(Collected data)
....................

(** * Elo ranking system: Player, Match and RankingSystem

    A shallow embedding of [src/unnamed/part_000] (Player.cpp),
    [src/src/Match.cpp] and [src/src/RankingSystem.cpp].

    Modelling choices:
    - a C++ [double] is a real number [R] (exact arithmetic, no rounding);
      [pow(10.0, e)] is [Rpower 10 e];
    - a C++ [int] counter is a [Z] (the counters only ever grow by one from 0);
    - the [players] vector of the RankingSystem is a [list Player] in
      insertion order; a [Player&] / [Player*] into it is an index, so that
      two references to the same player (aliasing) mutate the same cell. *)

From Stdlib Require Import Reals Psatz ZArith List String Ascii Bool.
Import ListNotations.
Open Scope R_scope.

(** ** Player (Player.h / Player.cpp) *)

Record Player := mkPlayer {
  name : string;
  rating : R;
  gamesPlayed : Z;
  wins : Z;
  losses : Z;
  draws : Z
}.

(** [Player::Player(std::string name, double rating)]: the fields are
    initialised, then a negative rating is set to [0.0]. *)
Definition Player_new (n : string) (r : R) : Player :=
  let r0 := if Rlt_dec r 0 then 0 else r in
  mkPlayer n r0 0 0 0 0.

(** [Player::updateRating]: [rating = newRating]. *)
Definition updateRating (newRating : R) (p : Player) : Player :=
  mkPlayer (name p) newRating (gamesPlayed p) (wins p) (losses p) (draws p).

(** [Player::recordWin]: [wins++; gamesPlayed++]. *)
Definition recordWin (p : Player) : Player :=
  mkPlayer (name p) (rating p) (gamesPlayed p + 1)%Z (wins p + 1)%Z
           (losses p) (draws p).

(** [Player::recordLoss]: [losses++; gamesPlayed++]. *)
Definition recordLoss (p : Player) : Player :=
  mkPlayer (name p) (rating p) (gamesPlayed p + 1)%Z (wins p)
           (losses p + 1)%Z (draws p).

(** [Player::recordDraw]: [draws++; gamesPlayed++]. *)
Definition recordDraw (p : Player) : Player :=
  mkPlayer (name p) (rating p) (gamesPlayed p + 1)%Z (wins p) (losses p)
           (draws p + 1)%Z.

(** The mutating member functions of Player, as a sequence of calls. *)
Inductive PlayerOp :=
| OpRecordWin
| OpRecordLoss
| OpRecordDraw
| OpUpdateRating (v : R).

Definition apply_op (p : Player) (o : PlayerOp) : Player :=
  match o with
  | OpRecordWin => recordWin p
  | OpRecordLoss => recordLoss p
  | OpRecordDraw => recordDraw p
  | OpUpdateRating v => updateRating v p
  end.

Definition run_ops (ops : list PlayerOp) (p : Player) : Player :=
  fold_left apply_op ops p.

(** The statistics invariant of Player.h. *)
Definition stats_consistent (p : Player) : Prop :=
  gamesPlayed p = (wins p + losses p + draws p)%Z.

(** ** The store of players that references point into *)

Definition Store := list Player.

(** Never read: every reference the code forms points at an existing player. *)
Definition dflt_player : Player := mkPlayer EmptyString 0 0 0 0 0.

(** Dereferencing the reference number [i]. *)
Definition player_at (s : Store) (i : nat) : Player := nth i s dflt_player.

(** Calling a mutating member function through the reference number [i]. *)
Fixpoint modify (f : Player -> Player) (i : nat) (s : Store) : Store :=
  match s, i with
  | [], _ => []
  | p :: s', O => f p :: s'
  | p :: s', S i' => p :: modify f i' s'
  end.

(** ** Match (Match.h / Match.cpp) *)

(** [Match::calculateExpectedScore]. *)
Definition calculateExpectedScore (ratingA ratingB : R) : R :=
  let exponent := (ratingB - ratingA) / 400 in
  let powerOfTen := Rpower 10 exponent in
  1 / (1 + powerOfTen).

(** A Match: two references into the store, the result code and the
    K-factor. *)
Record Match := mkMatch {
  player1 : nat;
  player2 : nat;
  result : Z;
  kFactor : R
}.

(** The default K-factor of the Match constructor. *)
Definition default_kFactor : R := 32.

(** [Match::processMatch]: both ratings are read first, then the statistics
    are recorded through both references (step 3), then both ratings are
    written through both references (step 5), in the order of the code. *)
Definition processMatch (m : Match) (s : Store) : Store :=
  let i := player1 m in
  let j := player2 m in
  let rating1 := rating (player_at s i) in
  let rating2 := rating (player_at s j) in
  let expected1 := calculateExpectedScore rating1 rating2 in
  let expected2 := calculateExpectedScore rating2 rating1 in
  let '(actual1, actual2, s3) :=
    if Z.eqb (result m) 1 then
      (1, 0, modify recordLoss j (modify recordWin i s))
    else if Z.eqb (result m) (-1) then
      (0, 1, modify recordWin j (modify recordLoss i s))
    else
      (0.5, 0.5, modify recordDraw j (modify recordDraw i s)) in
  let newRating1 := rating1 + kFactor m * (actual1 - expected1) in
  let newRating2 := rating2 + kFactor m * (actual2 - expected2) in
  modify (updateRating newRating2) j (modify (updateRating newRating1) i s3).

(** ** RankingSystem (RankingSystem.h / RankingSystem.cpp) *)

(** The [players] vector; a RankingSystem is its store. *)
Definition RankingSystem := Store.

(** [RankingSystem::findPlayer]: linear scan for the first player whose name
    is [n]; the result is the reference found, or [None] for [nullptr]. *)
Fixpoint findPlayer_from (k : nat) (n : string) (s : RankingSystem)
  : option nat :=
  match s with
  | [] => None
  | p :: s' => if String.eqb (name p) n then Some k
               else findPlayer_from (S k) n s'
  end.

Definition findPlayer (n : string) (s : RankingSystem) : option nat :=
  findPlayer_from O n s.

(** [RankingSystem::addPlayer]: nothing happens for an existing name,
    otherwise a new Player is pushed at the back. *)
Definition addPlayer (n : string) (initialRating : R) (s : RankingSystem)
  : RankingSystem :=
  match findPlayer n s with
  | Some _ => s
  | None => s ++ [Player_new n initialRating]
  end.

(** [RankingSystem::recordMatch]: both names are looked up; if either is
    missing the function returns; otherwise a Match over the two players found
    (default K-factor) is built and processed. *)
Definition recordMatch (name1 name2 : string) (res : Z) (s : RankingSystem)
  : RankingSystem :=
  let p1 := findPlayer name1 s in
  let p2 := findPlayer name2 s in
  match p1 with
  | None => s
  | Some i =>
      match p2 with
      | None => s
      | Some j => processMatch (mkMatch i j res default_kFactor) s
      end
  end.

(** [RankingSystem::getPlayerCount]. *)
Definition getPlayerCount (s : RankingSystem) : nat := List.length s.

(** *** Persistence

    [saveToFile] writes one line [name,rating,games,wins,losses,draws] per
    player through a [std::ofstream] with its default formatting, and
    [loadFromFile] reads each line back with [getline(ss, name, ',')] and
    [ss >> value; ss.ignore()].  The file is modelled at the level of these
    fields: a line holds the name text, the value denoted by the text that
    [<<] wrote for the rating, and the four integers.  This view of a line
    is faithful for names without [','] and without a newline. *)

(** [floor] on the reals. *)
Definition floorZ (x : R) : Z := Int_part x.

(** Rounding to the nearest integer, ties to even (the rounding of printf). *)
Definition round_half_even (x : R) : Z :=
  let n := floorZ x in
  let f := x - IZR n in
  if Rlt_dec f (1 / 2) then n
  else if Rlt_dec (1 / 2) f then (n + 1)%Z
  else if Z.even n then n else (n + 1)%Z.

(** The decimal exponent of a non-zero real: [floor (log10 |r|)]. *)
Definition decimal_exponent (r : R) : Z := floorZ (ln (Rabs r) / ln 10).

(** The value of the text written by [file << d] with the stream's default
    format ([%g], precision 6): [d] rounded to 6 significant digits. *)
Definition fmt6 (r : R) : R :=
  if Req_dec_T r 0 then 0
  else let q := powerRZ 10 (decimal_exponent r - 5) in
       IZR (round_half_even (r / q)) * q.

Record CsvLine := mkCsvLine {
  csv_name : string;
  csv_rating : R;
  csv_games : Z;
  csv_wins : Z;
  csv_losses : Z;
  csv_draws : Z
}.

(** The file contents: one [CsvLine] per line. *)
Definition CsvFile := list CsvLine.

(** One iteration of the body of [saveToFile]'s loop. *)
Definition save_line (p : Player) : CsvLine :=
  mkCsvLine (name p) (fmt6 (rating p)) (gamesPlayed p) (wins p) (losses p)
            (draws p).

(** [RankingSystem::saveToFile] (the file opens). *)
Definition saveToFile (s : RankingSystem) : CsvFile := map save_line s.

(** [for (int i = 0; i < n; i++) f(player)]. *)
Definition repeat_call (n : Z) (f : Player -> Player) (p : Player) : Player :=
  Nat.iter (Z.to_nat n) f p.

(** Steps 6 and 7 of [loadFromFile] for one line: a Player is constructed
    from the name and rating, then the wins, losses and draws are replayed;
    the games count of the line is read but not used. *)
Definition load_line (l : CsvLine) : Player :=
  let player := Player_new (csv_name l) (csv_rating l) in
  let player := repeat_call (csv_wins l) recordWin player in
  let player := repeat_call (csv_losses l) recordLoss player in
  repeat_call (csv_draws l) recordDraw player.

(** [RankingSystem::loadFromFile]: [None] is a file that cannot be opened,
    in which case the function returns before [players.clear()]. *)
Definition loadFromFile (file : option CsvFile) (s : RankingSystem)
  : RankingSystem :=
  match file with
  | None => s
  | Some lines => map load_line lines
  end.

(** [RankingSystem::getAllPlayerNames]: the names in insertion order. *)
Definition getAllPlayerNames (s : RankingSystem) : list string := map name s.

(** ** The menu (main program in Match.h) *)

(** [getOtherPlayers]: every name of [getAllPlayerNames] that differs from
    [playerName], in order. *)
Definition getOtherPlayers (s : RankingSystem) (playerName : string)
  : list string :=
  filter (fun n => negb (String.eqb n playerName)) (getAllPlayerNames s).

(** [findRandomOpponent]: [""] for an empty list, otherwise the element at
    [rand() % opponents.size()]; [rnd] is the (non-negative) value that
    [rand()] returned. *)
Definition findRandomOpponent (opponents : list string) (rnd : nat) : string :=
  match opponents with
  | [] => EmptyString
  | _ => nth (rnd mod List.length opponents) opponents EmptyString
  end.

(** Case 2 of the main loop ("Find Match"), given the name typed, the value
    of [rand()] and the result typed: unknown player, no opponent or an
    invalid result leave the system as it is; otherwise the match against
    the random opponent is recorded. *)
Definition findMatchMenu (playerName : string) (rnd : nat) (res : Z)
  (s : RankingSystem) : RankingSystem :=
  match findPlayer playerName s with
  | None => s
  | Some _ =>
      let availableOpponents := getOtherPlayers s playerName in
      match availableOpponents with
      | [] => s
      | _ =>
          let opponent := findRandomOpponent availableOpponents rnd in
          if negb (Z.eqb res 1) && negb (Z.eqb res 0) && negb (Z.eqb res (-1))
          then s
          else recordMatch playerName opponent res s
      end
  end.

(** The operations of the program that change the RankingSystem:
    [addPlayer], [recordMatch], [loadFromFile] (also at start-up) and case 2
    of the menu.  Saving and showing the leaderboard leave it unchanged. *)
Inductive SysOp :=
| SAddPlayer (n : string) (r : R)
| SRecordMatch (name1 name2 : string) (res : Z)
| SLoadFromFile (file : option CsvFile)
| SFindMatch (playerName : string) (rnd : nat) (res : Z).

Definition apply_sys_op (s : RankingSystem) (o : SysOp) : RankingSystem :=
  match o with
  | SAddPlayer n r => addPlayer n r s
  | SRecordMatch n1 n2 res => recordMatch n1 n2 res s
  | SLoadFromFile f => loadFromFile f s
  | SFindMatch n rnd res => findMatchMenu n rnd res s
  end.

Definition run_sys (ops : list SysOp) (s : RankingSystem) : RankingSystem :=
  fold_left apply_sys_op ops s.

(** The operations other than loading a file. *)
Definition is_load (o : SysOp) : bool :=
  match o with
  | SLoadFromFile _ => true
  | _ => false
  end.

(** The sum of all ratings and of all games played. *)
Definition total_rating (s : RankingSystem) : R :=
  fold_right (fun p acc => rating p + acc) 0 s.

Definition total_games (s : RankingSystem) : Z :=
  fold_right (fun p acc => (gamesPlayed p + acc)%Z) 0%Z s.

....................

Would you please return all lines of the data that include the word "powerOfTen"?

» **Result**
  let powerOfTen := Rpower 10 exponent in
  1 / (1 + powerOfTen).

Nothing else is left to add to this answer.